You may have been incredibly lucky, or have a secret sauce I don't understand. I've worked a pair of maintenace positions. The previous one was incredibly creaky and had no other systems, so changes were scary and there was no recourse to move to something else. The only I'm working now I'm maintaining client code so I don't have any agency there either.
Maybe it's agency? Ultimately I don't feel like my contribution wows anyone.
I've done maintenance and didn't even have to wow anyone to get satisfaction.
There's something deeply satisfying to me in cutting out thousands of lines of code and no-one even noticing.
I will even go back and look at that commit over the next few weeks with a feeling of peace and accomplishment.
I've sometimes 'stolen' time from feature work to do that refactoring, and it's the massive reduction of complexity and TLOC that often gives me satisfaction, not delivering the feature.
Don't get me wrong, I've delivered features and applications I'm proud and happy with too, but I think there's a significant minority of us who really enjoy deleting tons of bad code too.
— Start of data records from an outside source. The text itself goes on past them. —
Lemma all_space_rev (s : str) : Str.all_space (rev s) = Str.all_space s.
Proof.
  unfold Str.all_space. induction s as [|c s IH]; simpl; [reflexivity|].
  rewrite forallb_app, IH. simpl. rewrite andb_true_r. apply andb_comm.
Qed.

Lemma head_rev (s : str) : head (rev s) = last s.
Proof.
  destruct s as [|c s] using rev_ind; [reflexivity|].
  rewrite rev_app_distr, last_snoc. reflexivity.
Qed.

Lemma last_rev (s : str) : last (rev s) = head s.
Proof. rewrite <- (rev_involutive s) at 2. symmetry. apply head_rev. Qed.

Lemma rstrip_decompose (s : str) :
  exists post, s = Str.rstrip s ++ post /\ Str.all_space post = true.
Proof.
  destruct (lstrip_decompose (rev s)) as (pre & Hs & Hpre).
  exists (rev pre). split.
  - unfold Str.rstrip. rewrite <- rev_app_distr, <- Hs. symmetry. apply rev_involutive.
  - rewrite all_space_rev. exact Hpre.
Qed.

Lemma rstrip_last (s : str) (c : N) :
  last (Str.rstrip s) = Some c -> Str.isspace c = false.
Proof. unfold Str.rstrip. rewrite last_rev. apply lstrip_head. Qed.

Lemma lstrip_fixed (s : str) :
  (forall c, head s = Some c -> Str.isspace c = false) -> Str.lstrip s = s.
Proof.
  destruct s as [|c s]; simpl; [reflexivity|].
  intros Hh. rewrite (Hh c eq_refl). reflexivity.
Qed.

Lemma rstrip_fixed (s : str) :
  (forall c, last s = Some c -> Str.isspace c = false) -> Str.rstrip s = s.
Proof.
  intros Hl. unfold Str.rstrip. rewrite lstrip_fixed.
  - apply rev_involutive.
  - intros c. rewrite head_rev. apply Hl.
Qed.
Yeah, maybe agency. I don't know. It helps that I'm fairly social for an introverted engineer. One of the biggest systems change I ever made was related to a legacy url that the main page had to use. It seems like the type of thing that should be simple to make, but due to the sheer amounts of redirects and multiple systems involved it was really painful to change the primary domain. Only like 2 people in the company had any idea the amount of effort necessary to avoid breaking countless things. But when I finally flipped the switch I spent the entire afternoon running around the company and showing random people I knew in other departments the home page. I got a lot of "huh?"s. literally no one was impressed. But, I can have an infectious enthusiasm, so as I pointed to the URL, and said "look! that was actually really hard to do", people would at least come around and say "ok? good job?". They still weren't particularly impressed, but they at least understood it wasn't trivial. Couple this with a good PM who I knew was also evangelizing some of this stuff, and you can get a lot of agency over time in an org.
So maybe the trick is evangelizing? I really don't know, I just know I've been successful, often in spite of the organization I was in. I'm also constantly aware of the amount of luck involved in everything I do, so it's always hard for me to believe that I was the important factor.
It's probably company attitude towards agency as well - my time is tracked and recorded against client budgets and tasks. I can't spend an afternoon tinkering if it's not based upon a client's requirement.
Maybe it's agency? Ultimately I don't feel like my contribution wows anyone.